The category closest to the traditional one is the Longbow, in which the bow is still unattached but is longer, the limbs are straight, and the arrows are made entirely of wood. They also share the ability to use instinctive shooting, the oldest method of archery that doesn't rely on sights or collimation between the target and the bow, but instead uses the brain's ability to calculate trajectory by focusing solely on the target. Since more and more archers are using methods similar to instinctive shooting but different from them, which betray its "philosophy," the name change has resolved the issue.

== Technical specifications ==

=== Bow and riser ===
The bow can be monolithic (one piece) or disassembled (take-down), consisting of a grip, a central section (riser), and two flexible half-bows (limbs), each ending in a tip with a notch for holding the string. The riser (central section) must be made of wood or laminated wood. Factory-made metal accessories are permitted inside it, only for attaching the limbs or bushings for stabilizers. Any weights must be inserted by the manufacturer and be completely invisible (covered by the wood). The arrow rest must be simple and non-adjustable; a plastic clip rest, a feather rest, or a mat of any material applied directly to the bow window may be used, provided it is no higher than 3 mm. The limbs may be adjustable to adjust the tiller and vary the draw weight of the bow.

=== String ===
The bowstring can be of any material and color. Silencers are permitted (at least 30 cm from the nocking point), but kissers and peep-sights are prohibited.

=== Arrows ===
Any type of arrow (carbon, aluminum, or wood) may be used, but they must all be identical in type, fletching color, and nocks. The maximum shaft diameter is 9.3 mm, and each arrow must bear the athlete's name or initials.

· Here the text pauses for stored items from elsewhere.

(** ** What each operation does to the context *)

Lemma run_op_Add e c subject target rt act eff :
  let rule := mkPolicyRule 0 subject target rt act eff in
  let res := run_op e (OpAddPolicyRule subject target rt act eff) c in
  (res.1.1 <> SCF_SUCCESS /\ res.1.2 = c /\ res.2 = 0) \/
  (res.1.1 = SCF_SUCCESS /\ res.1.2 = stored c rule /\ res.2 = ctx_nextPolicyRuleId c /\
   ctx_nextPolicyRuleId c <> 0 /\ rule_fields_ok rule = true /\
   OMap.find (ctx_nextPolicyRuleId c) (ctx_policyRuleMap c) = None /\
   OMap.size (ctx_policyRuleMap c) < MAX_POLICY_RULE_SIZE /\
   existsb (fun item => IsSamePolicyRuleKey item.2 rule) (ctx_policyRuleMap c) = false).
Proof.
  intros rule. unfold run_op, SCF_AddPolicyRule.
  destruct (_ || _ || _ || _ || _)%bool eqn:Ev; [left; split; [by vm_compute|done]|].
  destruct (g_scfInitialized e); simpl; [|left; split; [by vm_compute|done]].
  destruct (alloc e 0); simpl; [|left; split; [by vm_compute|done]].
  fold rule. destruct (InsertPolicyRule e c rule) as [[[ret c'] rule']|] eqn:Ei; simpl;
    [|left; split; [by vm_compute|done]].
  apply InsertPolicyRule_inv in Ei as [[Hr ->]|(-> & -> & Hn & -> & Hf & Hs & Hd)].
  - left. destruct (ret =? SCF_SUCCESS) eqn:E; bools; done.
  - right. simpl. split_and!; try done.
    unfold rule_fields_ok. simpl rule_subjectNodeId. simpl rule_targetNodeId.
    rewrite !orb_false_iff, !negb_false_iff in Ev. by rewrite !andb_true_iff.
Qed.

Lemma run_op_Remove e c id :
  let res := run_op e (OpRemovePolicyRule id) c in
  res.2 = 0 /\
  (res.1.2 = c \/
   res.1.2 = set_ctx_policyRuleMap (OMap.erase id (ctx_policyRuleMap c)) c).
Proof.
  unfold run_op, SCF_RemovePolicyRule. destruct (id =? 0); [auto|].
  destruct (g_scfInitialized e); simpl; [|auto]. destruct (OMap.find _ _); simpl; auto.
Qed.

Lemma run_op_Set e c nodeId role :
  let res := run_op e (OpSetNodeRoleMapping nodeId role) c in
  res.2 = 0 /\
  (res.1.2 = c \/
   (ctx_nodeRoleMapFrozen c = false /\ IsValidNodeId (Some nodeId) = true /\
    IsValidRole role = true /\
    (is_Some (ctx_nodeRoleMap c !! nodeId) \/
     map_size (ctx_nodeRoleMap c) < MAX_NODE_ROLE_MAP_SIZE) /\
    res.1.2 = set_ctx_nodeRoleMap (<[nodeId := role]> (ctx_nodeRoleMap c)) c)).
Proof.
  unfold run_op, SCF_SetNodeRoleMapping.
  destruct (negb (IsValidNodeId (Some nodeId)) || negb (IsValidRole role))%bool eqn:Ev;
    [simpl; auto|].
  destruct (g_scfInitialized e); simpl; [|auto].
  destruct (ctx_nodeRoleMapFrozen c) eqn:Ef; simpl; [auto|].
  destruct (bool_decide _ && _)%bool eqn:Efull; simpl; [auto|].
  destruct (alloc e 0); simpl; [|auto]. split; [done|]. right.
  rewrite orb_false_iff, !negb_false_iff in Ev. destruct Ev. split_and!; try done.
  apply andb_false_iff in Efull as [E|E]; bools; [left|right; lia].
  destruct (_ !! _); [eauto|done].
Qed.

Lemma run_op_RemoveNode e c nodeId :
  let res := run_op e (OpRemoveNodeRoleMapping nodeId) c in
  res.2 = 0 /\
  (res.1.2 = c \/
   (ctx_nodeRoleMapFrozen c = false /\ is_Some (ctx_nodeRoleMap c !! nodeId) /\
    res.1.2 = set_ctx_nodeRoleMap (delete nodeId (ctx_nodeRoleMap c)) c)).
Proof.
  unfold run_op, SCF_RemoveNodeRoleMapping.
  destruct (negb (IsValidNodeId (Some nodeId))); [simpl; auto|].
  destruct (g_scfInitialized e); simpl; [|auto].
  destruct (ctx_nodeRoleMapFrozen c) eqn:Ef; simpl; [auto|].
  destruct (_ !! nodeId) eqn:El; simpl; [|auto]. split; [done|]. right. by eauto.
Qed.

Lemma run_op_Enable e c b :
  let res := run_op e (OpEnableRbac b) c in
  res.2 = 0 /\ (res.1.2 = c \/ res.1.2 = set_ctx_rbacEnabled b c).
Proof. unfold run_op, SCF_EnableRbac. destruct (g_scfInitialized e); simpl; auto. Qed.

(** ** Preservation *)

Lemma map_size_insert (m : gmap string Z) k v :
  map_size (<[k := v]> m) = map_size m \/
  (m !! k = None /\ map_size (<[k := v]> m) = map_size m + 1).
Proof.
  unfold map_size. rewrite map_size_insert. destruct (m !! k) eqn:E; simpl; [left; done|].
  right. split; [done|lia].
Qed.

Lemma set_node_wf c nodeId role :
  nodes_wf c -> IsValidNodeId (Some nodeId) = true -> has_nul nodeId = false ->
  IsValidRole role = true ->
  (is_Some (ctx_nodeRoleMap c !! nodeId) \/
   map_size (ctx_nodeRoleMap c) < MAX_NODE_ROLE_MAP_SIZE) ->
  nodes_wf (set_ctx_nodeRoleMap (<[nodeId := role]> (ctx_nodeRoleMap c)) c).
Proof.
  intros [He Hs] Hv Hn Hr Hsz. split; simpl.
  - intros id r. rewrite lookup_insert_Some. intros [[<- <-]|[_ Hl]]; [|auto].
    unfold node_id_ok. auto.
  - destruct (map_size_insert (ctx_nodeRoleMap c) nodeId role) as [->|[Hno ->]]; [done|].
    rewrite Hno in Hsz. destruct Hsz as [[? [=]]|]; lia.
Qed.

Lemma remove_node_wf c nodeId :
  nodes_wf c -> nodes_wf (set_ctx_nodeRoleMap (delete nodeId (ctx_nodeRoleMap c)) c).
Proof.
  intros [He Hs]. split; simpl.
  - intros id r. rewrite lookup_delete_Some. intros [_ Hl]. auto.
  - unfold map_size in *. rewrite map_size_delete. destruct (_ !! nodeId); simpl; lia.
Qed.

Lemma rules_wf_ext c c' :
  ctx_policyRuleMap c' = ctx_policyRuleMap c ->
  ctx_nextPolicyRuleId c' = ctx_nextPolicyRuleId c -> rules_wf c -> rules_wf c'.
Proof. intros Hm Hn [????]. split; rewrite ?Hm, ?Hn; done. Qed.

Lemma nodes_wf_ext c c' :
  ctx_nodeRoleMap c' = ctx_nodeRoleMap c -> nodes_wf c -> nodes_wf c'.
Proof. intros Hm [??]. split; rewrite ?Hm; done. Qed.

Lemma run_op_wf e op c : op_ok op -> rbac_wf c -> rbac_wf (run_op e op c).1.2.
Proof.
  intros Hop [Hr Hn]. destruct op as [s t rt act eff|id|nodeId role|nodeId| |b].
  - destruct (run_op_Add e c s t rt act eff) as [(_ & -> & _)|(_ & -> & _ & ? & ? & ? & ? & ?)];
      [by split|]. split; [by apply stored_rules_wf|by apply (nodes_wf_ext c)].
  - destruct (run_op_Remove e c id) as [_ [->| ->]]; [by split|].
    split; [by apply removed_rules_wf|by apply (nodes_wf_ext c)].
  - destruct (run_op_Set e c nodeId role) as [_ [->|(_ & ? & ? & ? & ->)]]; [by split|].
    split; [by apply (rules_wf_ext c)|by apply set_node_wf].
  - destruct (run_op_RemoveNode e c nodeId) as [_ [->|(_ & _ & ->)]]; [by split|].
    split; [by apply (rules_wf_ext c)|by apply remove_node_wf].
  - split; [by apply (rules_wf_ext c)|by apply (nodes_wf_ext c)].
  - destruct (run_op_Enable e c b) as [_ [->| ->]]; [by split|].
    split; [by apply (rules_wf_ext c)|by apply (nodes_wf_ext c)].
Qed.

Lemma new_ctx_wf : rbac_wf new_policy_ctx.
Proof.
  split; split; simpl.
  - constructor.
  - unfold is_u32, UINT32_MAX. lia.
  - intros id r Hin. by apply not_elem_of_nil in Hin.
  - constructor.
  - unfold OMap.size, MAX_POLICY_RULE_SIZE. simpl. lia.
  - intros id r Hl. by rewrite lookup_empty in Hl.
  - unfold map_size, MAX_NODE_ROLE_MAP_SIZE. rewrite map_size_empty. lia.
Qed.

Lemma steps_wf c c' : rtc rbac_step c c' -> rbac_wf c -> rbac_wf c'.
Proof.
  induction 1 as [|c c1 c' Hs _ IH]; [done|]. intros Hw. apply IH.
  inversion Hs; subst. by apply run_op_wf.
Qed.

(** (C31) Every context reachable from a fresh one by the RBAC operations, in any
    order, with any arguments, allocator answers and initialisation state, is well
    formed: rule ids are unique, in 1..UINT32_MAX and already issued, every stored
    rule passes validation, no two share subject, target, types and actions, every
    mapped node id and role is valid, and both tables respect their capacity. *)
Theorem reachable_rbac_wf c : reachable c -> rbac_wf c.
Proof. intros H. exact (steps_wf _ _ H new_ctx_wf). Qed.

(** ** Histories *)

(** A frozen mapping is final under one operation. *)
Lemma run_op_frozen e op c :
  ctx_nodeRoleMapFrozen c = true ->
  ctx_nodeRoleMapFrozen (run_op e op c).1.2 = true /\
  ctx_nodeRoleMap (run_op e op c).1.2 = ctx_nodeRoleMap c.
Proof.
  intros Hf. destruct op as [s t rt act eff|id|nodeId role|nodeId| |b].
  - destruct (run_op_Add e c s t rt act eff) as [(_ & -> & _)|(_ & -> & _)]; done.
  - destruct (run_op_Remove e c id) as [_ [->| ->]]; done.
  - destruct (run_op_Set e c nodeId role) as [_ [->|(? & _)]]; [done|congruence].
  - destruct (run_op_RemoveNode e c nodeId) as [_ [->|(? & _)]]; [done|congruence].
  - done.
  - destruct (run_op_Enable e c b) as [_ [->| ->]]; done.
Qed.

Lemma frozen_steps c c' :
  ctx_nodeRoleMapFrozen c = true -> rtc rbac_step c c' ->
  ctx_nodeRoleMapFrozen c' = true /\ ctx_nodeRoleMap c' = ctx_nodeRoleMap c.
Proof.
  intros Hf. induction 1 as [c|c c1 c' Hs _ IH]; [done|].
  inversion Hs; subst. destruct (run_op_frozen e op c Hf) as [Hf' <-]. by apply IH.
Qed.

(** (C36) Once the mapping is frozen (the first connection), no sequence of RBAC
    operations changes the role of any node. *)
Theorem frozen_mapping_immutable c c' :
  ctx_nodeRoleMapFrozen c = true -> rtc rbac_step c c' ->
  ctx_nodeRoleMapFrozen c' = true /\ ctx_nodeRoleMap c' = ctx_nodeRoleMap c.
Proof. apply frozen_steps. Qed.

(** The ids a history may still issue. *)
Definition still_free (id next : Z) : Prop := next <> 0 /\ next <= id <= UINT32_MAX.

Lemma run_op_next e op c :
  rules_wf c ->
  ((run_op e op c).2 = 0 /\ ctx_nextPolicyRuleId (run_op e op c).1.2 = ctx_nextPolicyRuleId c)
  \/ ((run_op e op c).2 = ctx_nextPolicyRuleId c /\ ctx_nextPolicyRuleId c <> 0 /\
      ctx_nextPolicyRuleId (run_op e op c).1.2 = next_id (ctx_nextPolicyRuleId c)).
Proof.
  intros Hw. destruct op as [s t rt act eff|id|nodeId role|nodeId| |b].
  - destruct (run_op_Add e c s t rt act eff) as [(_ & -> & ->)|(_ & -> & -> & ? & _)];
      [left; done|right; done].
  - left. destruct (run_op_Remove e c id) as [-> [->| ->]]; done.
  - left. destruct (run_op_Set e c nodeId role) as [-> [->|(_ & _ & _ & _ & ->)]]; done.
  - left. destruct (run_op_RemoveNode e c nodeId) as [-> [->|(_ & _ & ->)]]; done.
  - left. done.
  - left. destruct (run_op_Enable e c b) as [-> [->| ->]]; done.
Qed.

Lemma issued_free h c :
  Forall (fun call => op_ok call.2) h -> rbac_wf c ->
  StronglySorted Z.lt (issued h c) /\
  Forall (fun id => still_free id (ctx_nextPolicyRuleId c)) (issued h c).
Proof.
  revert c. induction h as [|[e op] h IH]; intros c Hok Hw; simpl; [split; constructor|].
  apply Forall_cons in Hok as [Hop Hok].
  pose proof (run_op_wf e op c Hop Hw) as Hw'. destruct Hw as [Hr _].
  pose proof (run_op_next e op c Hr) as Hnext. pose proof (rw_next _ Hr) as Hu.
  destruct (run_op e op c) as [[ret c'] id] eqn:E. simpl in *.
  destruct (IH c' Hok Hw') as [Hs Hf]. unfold is_u32 in Hu.
  destruct Hnext as [[-> Hc]|(-> & Hn0 & Hc)]; [simpl; by rewrite <- Hc|].
  rewrite (proj2 (Z.eqb_neq _ _) Hn0). rewrite Hc in Hf.
  assert (Hlt : Forall (fun id => ctx_nextPolicyRuleId c < id <= UINT32_MAX) (issued h c')).
  { eapply Forall_impl; [exact Hf|]. intros id [Hnz Hle]. unfold next_id in *.
    case_match; [done|]. bools. rewrite wrap32_id in Hle by (unfold is_u32; lia). lia. }
  split.
  - constructor; [done|]. eapply Forall_impl; [exact Hlt|]. simpl. lia.
  - constructor; [unfold still_free; lia|]. eapply Forall_impl; [exact Hlt|].
    unfold still_free. simpl. lia.
Qed.

(** Over the whole life of a context no rule id is ever issued twice, removals
    and counter exhaustion included: the issued ids strictly increase and stay in
    1..UINT32_MAX. *)
Theorem rule_ids_never_reused h :
  Forall (fun call => op_ok call.2) h ->
  StronglySorted Z.lt (issued h new_policy_ctx) /\
  Forall (fun id => 1 <= id <= UINT32_MAX) (issued h new_policy_ctx).
Proof.
  intros Hok. destruct (issued_free h new_policy_ctx Hok new_ctx_wf) as [Hs Hf].
  split; [done|]. eapply Forall_impl; [exact Hf|]. unfold still_free. simpl. lia.
Qed.

(** ** Concrete histories *)

Definition run_ops (h : list (Env * rbac_op)) (c : SCFPolicyCtx) : SCFPolicyCtx :=
  foldl (fun c call => (run_op call.1 call.2 c).1.2) c h.

Lemma run_ops_steps h c :
  Forall (fun call => op_ok call.2) h -> rtc rbac_step c (run_ops h c).
Proof.
  revert c. induction h as [|[e op] h IH]; intros c Hok; [apply rtc_refl|].
  apply Forall_cons in Hok as [Hop Hok]. eapply rtc_l; [by apply (rbac_step_op e op)|].
  by apply IH.
Qed.

Definition ex_history : list (Env * rbac_op) :=
  [ (env_up, OpEnableRbac true);
    (env_up, OpSetNodeRoleMapping "nodeA" SCF_RBAC_ROLE_SLAVE);
    (env_up, OpSetNodeRoleMapping "nodeB" SCF_RBAC_ROLE_MASTER);
    (env_up, OpAddPolicyRule "nodeA" "*" SCF_RES_TYPE_FD 3 SCF_POLICY_EFFECT_ALLOW);
    (env_up, OpRemovePolicyRule 1);
    (env_up, OpAddPolicyRule "nodeA" "*" SCF_RES_TYPE_ALL 3 SCF_POLICY_EFFECT_ALLOW);
    (env_up, OpFreezeNodeRoleMapping) ].

Lemma ex_history_ok : Forall (fun call => op_ok call.2) ex_history.
Proof. unfold ex_history. by rewrite !Forall_cons, Forall_nil. Qed.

=== Appearance and protections ===
It is absolutely forbidden to have sights, marks, defects, or laminations in the area of the window that could aid aiming. String walking (moving your fingers on the string) is prohibited, while face walking (changing the point of contact on the face) is permitted. You may shoot with your fingers separated or with "three fingers under" the nock (maximum 3 mm distance from it). Gloves, tabs, or thimbles are permitted, provided they are not attached to attachment devices or anchor plates, armguards, chest guards, slings, limb dampeners, and belt, ground, or back quivers. Quivers may not be attached to the bow.